# INSTRUCTIONS FOR THE TASK
Once you find the line containing "(fun x => k))" in the data below, copy it and each following line exactly, up to and including the line containing "update_app (with_currentPlannerData v).", and nothing else.
== Segment start ==
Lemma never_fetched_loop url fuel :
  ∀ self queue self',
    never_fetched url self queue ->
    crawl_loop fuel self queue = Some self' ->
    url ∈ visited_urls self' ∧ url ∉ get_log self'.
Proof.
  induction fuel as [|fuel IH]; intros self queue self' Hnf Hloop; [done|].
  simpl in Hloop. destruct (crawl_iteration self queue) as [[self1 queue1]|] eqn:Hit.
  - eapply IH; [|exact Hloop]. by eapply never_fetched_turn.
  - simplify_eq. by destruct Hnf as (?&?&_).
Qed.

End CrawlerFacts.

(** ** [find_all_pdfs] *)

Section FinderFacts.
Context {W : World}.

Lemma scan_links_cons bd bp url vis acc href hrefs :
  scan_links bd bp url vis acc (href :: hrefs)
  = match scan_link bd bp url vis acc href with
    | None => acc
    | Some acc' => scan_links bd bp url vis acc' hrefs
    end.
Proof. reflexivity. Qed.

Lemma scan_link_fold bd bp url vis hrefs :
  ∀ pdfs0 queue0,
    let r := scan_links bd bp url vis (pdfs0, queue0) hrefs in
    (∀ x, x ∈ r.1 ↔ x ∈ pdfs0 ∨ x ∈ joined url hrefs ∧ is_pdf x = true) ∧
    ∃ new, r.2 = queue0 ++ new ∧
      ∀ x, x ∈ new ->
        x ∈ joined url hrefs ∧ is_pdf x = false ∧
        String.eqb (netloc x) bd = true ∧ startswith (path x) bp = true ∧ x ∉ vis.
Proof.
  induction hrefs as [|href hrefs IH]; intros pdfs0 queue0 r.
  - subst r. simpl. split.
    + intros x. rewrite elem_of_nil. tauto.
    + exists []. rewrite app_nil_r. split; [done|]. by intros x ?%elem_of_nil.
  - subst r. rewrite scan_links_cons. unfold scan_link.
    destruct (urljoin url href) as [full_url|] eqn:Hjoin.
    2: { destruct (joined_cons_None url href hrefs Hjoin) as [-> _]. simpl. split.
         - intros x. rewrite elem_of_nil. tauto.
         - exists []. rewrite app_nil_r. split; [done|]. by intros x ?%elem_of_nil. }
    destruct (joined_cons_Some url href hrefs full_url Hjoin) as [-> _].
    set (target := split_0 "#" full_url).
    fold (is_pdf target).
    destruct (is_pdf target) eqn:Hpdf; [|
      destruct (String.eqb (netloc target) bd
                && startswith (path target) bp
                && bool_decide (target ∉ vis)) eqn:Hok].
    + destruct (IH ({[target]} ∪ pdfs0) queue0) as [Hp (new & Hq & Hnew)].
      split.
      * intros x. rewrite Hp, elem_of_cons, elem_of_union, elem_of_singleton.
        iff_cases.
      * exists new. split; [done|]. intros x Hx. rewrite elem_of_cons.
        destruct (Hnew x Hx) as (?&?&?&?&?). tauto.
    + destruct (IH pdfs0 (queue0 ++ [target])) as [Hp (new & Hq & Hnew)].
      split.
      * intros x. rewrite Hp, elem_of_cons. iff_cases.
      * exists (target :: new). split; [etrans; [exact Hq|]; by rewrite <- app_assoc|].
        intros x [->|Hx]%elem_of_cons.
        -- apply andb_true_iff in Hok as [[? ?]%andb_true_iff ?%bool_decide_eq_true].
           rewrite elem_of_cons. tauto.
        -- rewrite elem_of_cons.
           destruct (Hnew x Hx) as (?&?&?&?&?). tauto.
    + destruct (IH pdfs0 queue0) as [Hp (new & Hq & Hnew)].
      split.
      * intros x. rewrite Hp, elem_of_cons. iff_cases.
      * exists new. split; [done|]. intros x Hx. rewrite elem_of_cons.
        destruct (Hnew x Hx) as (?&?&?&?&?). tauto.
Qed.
== Segment end ==
== Segment start ==
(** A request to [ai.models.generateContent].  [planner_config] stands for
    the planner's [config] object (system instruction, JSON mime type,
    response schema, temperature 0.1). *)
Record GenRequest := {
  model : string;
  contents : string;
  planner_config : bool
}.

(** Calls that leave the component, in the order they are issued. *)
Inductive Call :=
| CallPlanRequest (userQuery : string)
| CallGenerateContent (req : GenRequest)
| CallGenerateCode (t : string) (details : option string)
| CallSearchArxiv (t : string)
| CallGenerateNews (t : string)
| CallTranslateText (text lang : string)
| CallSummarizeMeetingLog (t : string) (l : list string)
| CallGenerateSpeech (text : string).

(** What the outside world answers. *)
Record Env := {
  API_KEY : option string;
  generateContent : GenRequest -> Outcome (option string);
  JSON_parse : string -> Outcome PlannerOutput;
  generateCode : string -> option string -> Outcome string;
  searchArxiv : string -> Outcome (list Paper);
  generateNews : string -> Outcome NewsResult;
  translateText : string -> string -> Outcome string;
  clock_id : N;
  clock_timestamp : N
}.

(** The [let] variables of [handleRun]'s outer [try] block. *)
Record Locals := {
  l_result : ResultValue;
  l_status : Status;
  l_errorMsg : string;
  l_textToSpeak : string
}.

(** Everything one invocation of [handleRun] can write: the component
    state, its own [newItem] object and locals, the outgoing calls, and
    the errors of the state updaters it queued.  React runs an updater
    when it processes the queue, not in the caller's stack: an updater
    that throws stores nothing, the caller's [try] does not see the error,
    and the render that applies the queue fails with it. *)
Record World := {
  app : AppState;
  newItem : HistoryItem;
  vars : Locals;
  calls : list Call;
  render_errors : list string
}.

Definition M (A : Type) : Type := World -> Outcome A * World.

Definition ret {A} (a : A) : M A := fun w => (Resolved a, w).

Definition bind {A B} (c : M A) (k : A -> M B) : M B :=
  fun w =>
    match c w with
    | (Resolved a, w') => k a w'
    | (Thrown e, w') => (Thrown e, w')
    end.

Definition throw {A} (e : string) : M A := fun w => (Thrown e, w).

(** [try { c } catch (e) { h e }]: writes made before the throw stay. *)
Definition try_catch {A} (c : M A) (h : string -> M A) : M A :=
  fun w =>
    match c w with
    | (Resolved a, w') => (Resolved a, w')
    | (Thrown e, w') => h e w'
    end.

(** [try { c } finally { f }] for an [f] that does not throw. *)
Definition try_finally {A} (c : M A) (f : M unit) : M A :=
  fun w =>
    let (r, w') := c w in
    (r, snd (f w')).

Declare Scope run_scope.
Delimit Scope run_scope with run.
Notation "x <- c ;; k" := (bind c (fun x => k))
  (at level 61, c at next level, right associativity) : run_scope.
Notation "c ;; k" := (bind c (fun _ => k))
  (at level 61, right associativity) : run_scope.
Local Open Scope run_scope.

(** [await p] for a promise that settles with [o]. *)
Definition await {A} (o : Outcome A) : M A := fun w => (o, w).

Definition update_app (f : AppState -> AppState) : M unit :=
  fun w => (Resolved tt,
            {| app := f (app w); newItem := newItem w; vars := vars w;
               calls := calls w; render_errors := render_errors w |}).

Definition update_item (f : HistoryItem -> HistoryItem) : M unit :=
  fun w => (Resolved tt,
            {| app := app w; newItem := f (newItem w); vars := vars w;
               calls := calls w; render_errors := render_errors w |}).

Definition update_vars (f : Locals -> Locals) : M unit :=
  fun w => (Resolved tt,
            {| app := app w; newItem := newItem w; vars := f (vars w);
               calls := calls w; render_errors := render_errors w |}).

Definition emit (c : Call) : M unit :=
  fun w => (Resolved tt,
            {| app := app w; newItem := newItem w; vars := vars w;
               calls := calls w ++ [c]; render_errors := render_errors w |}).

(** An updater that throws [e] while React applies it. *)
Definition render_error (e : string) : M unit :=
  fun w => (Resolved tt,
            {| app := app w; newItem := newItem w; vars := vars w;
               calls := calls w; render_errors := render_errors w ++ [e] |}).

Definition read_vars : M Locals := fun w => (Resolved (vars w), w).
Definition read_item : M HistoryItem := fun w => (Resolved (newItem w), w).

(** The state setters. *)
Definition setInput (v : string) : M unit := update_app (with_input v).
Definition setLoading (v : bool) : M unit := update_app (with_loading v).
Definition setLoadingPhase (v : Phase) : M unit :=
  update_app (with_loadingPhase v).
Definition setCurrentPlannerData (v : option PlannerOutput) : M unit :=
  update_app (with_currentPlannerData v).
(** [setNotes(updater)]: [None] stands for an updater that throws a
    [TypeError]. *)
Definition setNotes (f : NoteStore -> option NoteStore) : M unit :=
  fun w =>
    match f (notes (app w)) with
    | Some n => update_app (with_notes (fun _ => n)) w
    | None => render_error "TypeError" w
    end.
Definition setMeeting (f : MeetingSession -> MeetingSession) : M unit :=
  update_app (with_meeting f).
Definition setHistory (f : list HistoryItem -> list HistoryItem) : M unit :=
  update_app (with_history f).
== Segment end ==
== Segment start ==
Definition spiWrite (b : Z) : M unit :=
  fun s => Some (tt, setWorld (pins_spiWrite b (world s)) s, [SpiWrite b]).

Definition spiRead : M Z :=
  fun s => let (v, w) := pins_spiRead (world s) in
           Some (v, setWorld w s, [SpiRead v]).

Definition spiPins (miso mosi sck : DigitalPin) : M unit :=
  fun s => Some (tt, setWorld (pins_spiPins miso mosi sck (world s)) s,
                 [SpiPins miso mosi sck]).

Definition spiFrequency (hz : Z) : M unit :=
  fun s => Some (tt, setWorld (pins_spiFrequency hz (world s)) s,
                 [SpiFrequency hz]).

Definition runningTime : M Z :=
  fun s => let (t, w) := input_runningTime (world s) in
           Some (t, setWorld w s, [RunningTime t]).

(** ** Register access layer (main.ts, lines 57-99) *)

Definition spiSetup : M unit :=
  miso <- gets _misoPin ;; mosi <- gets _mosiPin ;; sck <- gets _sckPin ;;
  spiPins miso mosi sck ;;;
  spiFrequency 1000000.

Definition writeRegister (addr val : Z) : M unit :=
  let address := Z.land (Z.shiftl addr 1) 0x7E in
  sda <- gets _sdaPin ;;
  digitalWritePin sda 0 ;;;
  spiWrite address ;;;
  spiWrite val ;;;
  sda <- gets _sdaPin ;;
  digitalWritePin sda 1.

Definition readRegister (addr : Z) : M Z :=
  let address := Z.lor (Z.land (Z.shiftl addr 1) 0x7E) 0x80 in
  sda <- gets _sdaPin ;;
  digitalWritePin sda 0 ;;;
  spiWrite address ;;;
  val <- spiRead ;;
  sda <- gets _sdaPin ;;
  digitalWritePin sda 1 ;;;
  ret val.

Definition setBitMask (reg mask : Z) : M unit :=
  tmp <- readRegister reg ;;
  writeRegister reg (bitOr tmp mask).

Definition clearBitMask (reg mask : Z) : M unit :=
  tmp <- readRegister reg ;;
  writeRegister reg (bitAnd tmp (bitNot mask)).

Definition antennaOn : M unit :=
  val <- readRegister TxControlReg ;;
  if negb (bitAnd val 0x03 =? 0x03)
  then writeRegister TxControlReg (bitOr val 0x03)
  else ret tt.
== Segment end ==
# PROBLEM SOLUTION
Notation "x <- c ;; k" := (bind c (fun x => k))
  (at level 61, c at next level, right associativity) : run_scope.
Notation "c ;; k" := (bind c (fun _ => k))
  (at level 61, right associativity) : run_scope.
Local Open Scope run_scope.

(** [await p] for a promise that settles with [o]. *)
Definition await {A} (o : Outcome A) : M A := fun w => (o, w).

Definition update_app (f : AppState -> AppState) : M unit :=
  fun w => (Resolved tt,
            {| app := f (app w); newItem := newItem w; vars := vars w;
               calls := calls w; render_errors := render_errors w |}).

Definition update_item (f : HistoryItem -> HistoryItem) : M unit :=
  fun w => (Resolved tt,
            {| app := app w; newItem := f (newItem w); vars := vars w;
               calls := calls w; render_errors := render_errors w |}).

Definition update_vars (f : Locals -> Locals) : M unit :=
  fun w => (Resolved tt,
            {| app := app w; newItem := newItem w; vars := f (vars w);
               calls := calls w; render_errors := render_errors w |}).

Definition emit (c : Call) : M unit :=
  fun w => (Resolved tt,
            {| app := app w; newItem := newItem w; vars := vars w;
               calls := calls w ++ [c]; render_errors := render_errors w |}).

(** An updater that throws [e] while React applies it. *)
Definition render_error (e : string) : M unit :=
  fun w => (Resolved tt,
            {| app := app w; newItem := newItem w; vars := vars w;
               calls := calls w; render_errors := render_errors w ++ [e] |}).

Definition read_vars : M Locals := fun w => (Resolved (vars w), w).
Definition read_item : M HistoryItem := fun w => (Resolved (newItem w), w).

(** The state setters. *)
Definition setInput (v : string) : M unit := update_app (with_input v).
Definition setLoading (v : bool) : M unit := update_app (with_loading v).
Definition setLoadingPhase (v : Phase) : M unit :=
  update_app (with_loadingPhase v).
Definition setCurrentPlannerData (v : option PlannerOutput) : M unit :=
  update_app (with_currentPlannerData v).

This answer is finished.